▶ **Work order**: Where does the string "turn" appear? Copy every line of the entries below that holds it.

Items from a data source
• • • • • • •

(* ===== verification/Terminal.v ===== *)
(** * Terminal handling

    [crates/stroem-server/src/settlement/terminal.rs] (the drain gate, the
    exactly-once claim, the plan of side effects), the terminal block of
    [Settlement::advance] ([settlement/mod.rs]), [propagate.rs] (a settled
    child marks its parent step) and the agent conversation state it edits
    ([crates/stroem-agent/src/state.rs]). Hooks, log upload and completion
    events are external effects: the model reports which of them run. *)
From S2P Require Import Prelude Json JobModel Gate Workflow Db StepRepo StepRepoProps JobRepo JobRepoProps CascadeApply Retry.

(** ** The gates *)

(** [UPDATE job SET metrics_recorded_at = NOW() WHERE job_id = $1 AND
    metrics_recorded_at IS NULL]; [fails] is a database error, which claims
    nothing. *)
Definition claim (now : Time) (fails : bool) (job_id : Uuid) (db : Db) : Db * bool :=
  if fails then (db, false)
  else
    let '(db', n) := update_job job_id (λ r, jr_metrics_recorded_at r ==? None)
                       (λ r, mkJobRec (jr_row r) (Some now)) db in
    (db', (0 <? n)%nat).

(** A failed query counts as drained. *)
Definition drained (fails : bool) (job_id : Uuid) (db : Db) : bool :=
  if fails then true else negb (has_live_steps job_id db).

(** ** The plan *)

Inductive HookKind := HookSuccess | HookError | HookCancel | HookNone.

Record TerminalPlan := mkTerminalPlan {
  plan_propagate : bool;
  plan_retry : bool;
  plan_hooks : HookKind;
}.

Definition hook_kind (status : string) : HookKind :=
  match JobStatus.from_str status with
  | Some JobCompleted => HookSuccess
  | Some JobFailed => HookError
  | Some JobCancelled => HookCancel
  | _ => HookNone
  end.

Definition plan (job : JobRow) : TerminalPlan :=
  let status := JobStatus.from_str (j_status job) in
  let propagate := bool_decide (is_Some (j_parent_job_id job)) && bool_decide (is_Some (j_parent_step_name job)) in
  let retry := (status ==? Some JobFailed) && negb (bool_decide (is_Some (j_parent_job_id job))) &&
               match j_max_retries job with Some max => (j_retry_attempt job <? max)%Z | None => false end in
  mkTerminalPlan propagate retry (if retry then HookNone else hook_kind (j_status job)).

(** The task of a hook job: its steps, with nothing to wait for. *)
Definition build_minimal_task_def `{Collation} (job_id : Uuid) (db : Db) : TaskDef :=
  bare_task "distributed"
    (fold_left (λ m s, <[js_step_name s := flow_step (js_action_name s) [] false None None false None None]> m)
       (get_steps_for_job job_id db) ∅)
    None.

Fixpoint extract_first_failure (steps : list JobStepRow) : string :=
  match steps with
  | [] => "unknown error"
  | s :: rest =>
      match js_status s ==? "failed", js_error_message s with
      | true, Some msg => msg
      | _, _ => extract_first_failure rest
      end
  end.

(** ** The agent conversation *)

Record PendingToolCall := mkPendingToolCall { tool_call_id : string; tool_name : string; child_job_id : Uuid }.
Record AskUserCall := mkAskUserCall { ask_tool_call_id : string; ask_message : string }.
Record ResolvedToolResult := mkResolvedToolResult { result_tool_call_id : string; result_text : string }.

Record AgentConversationState := mkConv {
  messages : list json;
  turn : Z;
  total_input_tokens : Z;
  total_output_tokens : Z;
  pending_tool_calls : list PendingToolCall;
  suspended_for_ask_user : bool;
  ask_user_call : option AskUserCall;
  resolved_tool_results : list ResolvedToolResult;
}.

Definition with_pending (l : list PendingToolCall) (c : AgentConversationState) : AgentConversationState :=
  mkConv (messages c) (turn c) (total_input_tokens c) (total_output_tokens c) l
    (suspended_for_ask_user c) (ask_user_call c) (resolved_tool_results c).
Definition push_result (r : ResolvedToolResult) (c : AgentConversationState) : AgentConversationState :=
  mkConv (messages c) (turn c) (total_input_tokens c) (total_output_tokens c) (pending_tool_calls c)
    (suspended_for_ask_user c) (ask_user_call c) (resolved_tool_results c ++ [r]).

Definition all_tool_calls_resolved (c : AgentConversationState) : bool :=
  match pending_tool_calls c with [] => true | _ => false end.

(** Removes the first call of the child. *)
Fixpoint take_call (child : Uuid) (l : list PendingToolCall) : option (PendingToolCall * list PendingToolCall) :=
  match l with
  | [] => None
  | tc :: rest =>
      if child_job_id tc ==? child then Some (tc, rest)
      else '(x, rest') ← take_call child rest; Some (x, tc :: rest')
  end.

Definition resolve_tool_call (child : Uuid) (c : AgentConversationState)
    : option PendingToolCall * AgentConversationState :=
  match take_call child (pending_tool_calls c) with
  | Some (x, rest) => (Some x, with_pending rest c)
  | None => (None, c)
  end.

(** The serde codec of the conversation and [serde_json::to_string]. *)
Class AgentCodec := {
  conv_from_value : json → option AgentConversationState;
  conv_to_value : AgentConversationState → json;
  json_to_string : json → string;
}.

(** ** Propagation *)

Inductive Propagated :=
| Deferred          (** the child is not registered yet *)
| ToolResolved      (** a tool result was recorded *)
| StepMarked.       (** the parent step was marked; the parent advances *)

Definition tool_result_text `{AgentCodec} (child : JobRow) : string :=
  if j_status child ==? "completed" then
    match j_output child with
    | Some o => json_to_string o
    | None => "Task completed successfully"
    end
  else "Task failed: " +:+ j_status child.

(** [UPDATE job_step SET status = 'ready', ready_at = NOW(), worker_id = NULL
    WHERE .. AND status = 'running'] *)
Definition release_agent_step (now : Time) (job_id : Uuid) (step_name : string) (db : Db) : Db :=
  (update_step job_id step_name (status_is "running")
     (assign [put_status "ready"; set_ready_at (Some now); upd_row (set_worker_id None)]) db).1.

(** The ordinary marking of the parent step; [show] prints a uuid. *)
Definition mark_parent (show : Uuid → string) (now : Time) (child : JobRow) (parent_job_id : Uuid)
    (parent_step : string) (db : Db) : Db :=
  if j_status child ==? "completed" then mark_completed now parent_job_id parent_step (j_output child) db
  else if j_status child ==? "cancelled" then mark_cancelled now parent_job_id parent_step db
  else mark_failed now parent_job_id parent_step ("Child job " +:+ show (j_job_id child) +:+ " failed") db.

(** [propagate] up to the recursive [advance] of the parent, which follows
    exactly when the result is [StepMarked]. *)
Definition propagate `{AgentCodec, Collation} (show : Uuid → string) (now : Time) (child : JobRow)
    (parent_job_id : Uuid) (parent_step : string) (db : Db) : Db * Propagated :=
  let ordinary := (mark_parent show now child parent_job_id parent_step db, StepMarked) in
  if j_source_type child ==? "agent_tool" then
    match find (λ s, js_step_name s ==? parent_step) (get_steps_for_job parent_job_id db) with
    | None => ordinary
    | Some row =>
        match js_agent_state row with
        | None => (db, Deferred)
        | Some state_val =>
            match conv_from_value state_val with
            | None => ordinary
            | Some conv =>
                if negb (existsb (λ tc, child_job_id tc ==? j_job_id child) (pending_tool_calls conv))
                then (db, Deferred)
                else
                  let '(resolved, conv1) := resolve_tool_call (j_job_id child) conv in
                  let conv2 := match resolved with
                               | Some tc => push_result (mkResolvedToolResult (tool_call_id tc)
                                                           (tool_result_text child)) conv1
                               | None => conv1
                               end in
                  let db' := update_agent_state parent_job_id parent_step (conv_to_value conv2) db in
                  ((if all_tool_calls_resolved conv2
                    then release_agent_step now parent_job_id parent_step db' else db'), ToolResolved)
            end
        end
    end
  else ordinary.

(** ** The terminal block of [advance] *)

(** The server's state the block touches: the database and the in-memory set
    of cancelled jobs. *)
Record ServerState := mkServerState { st_db : Db; st_cancelled : gset Uuid }.
Definition with_db (db : Db) (st : ServerState) : ServerState := mkServerState db (st_cancelled st).

Inductive AfterClaim :=
| Unresolved                     (** no workspace or task: hooks and archive skipped *)
| RetriedAs (retry_job_id : Uuid) (** a retry job was created: no hooks *)
| RanActions (kind : HookKind)    (** hooks, notification, archive *)
| RetryPanicked.

Inductive TerminalOutcome :=
| JobMissing
| StillActive
| NotDrained
| NotClaimed
| Handled (propagated : option Propagated) (after : AfterClaim).

(** What one call meets: errors of the two queries, the task when it
    resolves, the job creator for a retry, the [advance] of the parent job and
    the [job_created] of a retry job, which run the same code on other jobs,
    and [run_terminal_actions], whose hooks create jobs. *)
Record AdvanceEnv := mkAdvanceEnv {
  env_now : Time;
  env_drain_fails : bool;
  env_claim_fails : bool;
  env_task : option TaskDef;
  env_create_job : Uuid → Z → bool → Db → result string (Db * CreatedJob);
  env_advance : Uuid → ServerState → ServerState;
  env_job_created : CreatedJob → ServerState → ServerState;
  env_actions : JobRow → HookKind → ServerState → ServerState;
}.

Section advance_terminal.
Context `{AgentCodec, Collation} (show : Uuid → string).

(** Propagation to the parent, when the plan asks for it; a marked parent
    step advances the parent. *)
Definition propagate_planned (env : AdvanceEnv) (job : JobRow) (st : ServerState)
    : ServerState * option Propagated :=
  match plan_propagate (plan job), j_parent_job_id job, j_parent_step_name job with
  | true, Some p, Some s =>
      let '(db', x) := propagate show (env_now env) job p s (st_db st) in
      let st' := with_db db' st in
      (match x with StepMarked => env_advance env p st' | _ => st' end, Some x)
  | _, _, _ => (st, None)
  end.
Record Services := mkServices {
  sv_now : Time;
  sv_show : Uuid → string;
  sv_random : JobStepRow → Z;
  sv_render : Time → string;
  sv_drain_fails : bool;
  sv_claim_fails : bool;
  sv_config : JobRow → ConfigAnswer;
  (** the render context of the cascade and the scrub of its errors *)
  sv_context : JobRow → list JobStepRow → option json;
  sv_redact : option (string → string);
  (** [deferred::resolve_deferred_steps], [dispatch::handle_task_steps] and
      [dispatch_approvals], the last with whether it succeeded *)
  sv_deferred : Uuid → TaskDef → ServerState → ServerState;
  sv_tasks : Uuid → TaskDef → ServerState → ServerState;
  sv_approvals : JobRow → TaskDef → ServerState → ServerState * bool;
  sv_actions : JobRow → HookKind → ServerState → ServerState;
  sv_create_job : Uuid → Z → bool → Db → result string (Db * CreatedJob);
}.

(** ** Resolving the task *)

Definition pin_unavailable (now : Time) (job : JobRow) (permanent : bool) (db : Db) : Db :=
  if is_terminal_status (j_status job) then db
  else if negb permanent then db
  else
    let '(db', settled) := settle_tx now (j_job_id job) JobFailed None db in
    if settled : bool then (cancel_pending_steps_tx now (j_job_id job) db').1 else db'.

(** [None] in an [Ok]: no flow to execute. *)
Definition resolve `{Collation} (sv : Services) (job : JobRow) (db : Db) : result unit (Db * option TaskDef) :=
  match sv_config sv job with
  | ConfigMissing => Ok (db, None)
  | ConfigFailed permanent =>
      match j_git_ref job, j_revision job with
      | Some _, Some _ => Ok (pin_unavailable (sv_now sv) job permanent db, None)
      | _, _ => Err tt
      end
  | ConfigFound tasks =>
      match tasks !! j_task_name job with
      | Some t => Ok (db, Some t)
      | None =>
          if (j_source_type job ==? SourceType.as_ref Hook) ||
             (j_source_type job ==? SourceType.as_ref EventSource)
          then Ok (db, Some (build_minimal_task_def (j_job_id job) db))
          else Ok (db, None)
      end
  end.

• • • • • • •

▶ **Reply to the exercise**:
  turn : Z;
  mkConv (messages c) (turn c) (total_input_tokens c) (total_output_tokens c) l
  mkConv (messages c) (turn c) (total_input_tokens c) (total_output_tokens c) (pending_tool_calls c)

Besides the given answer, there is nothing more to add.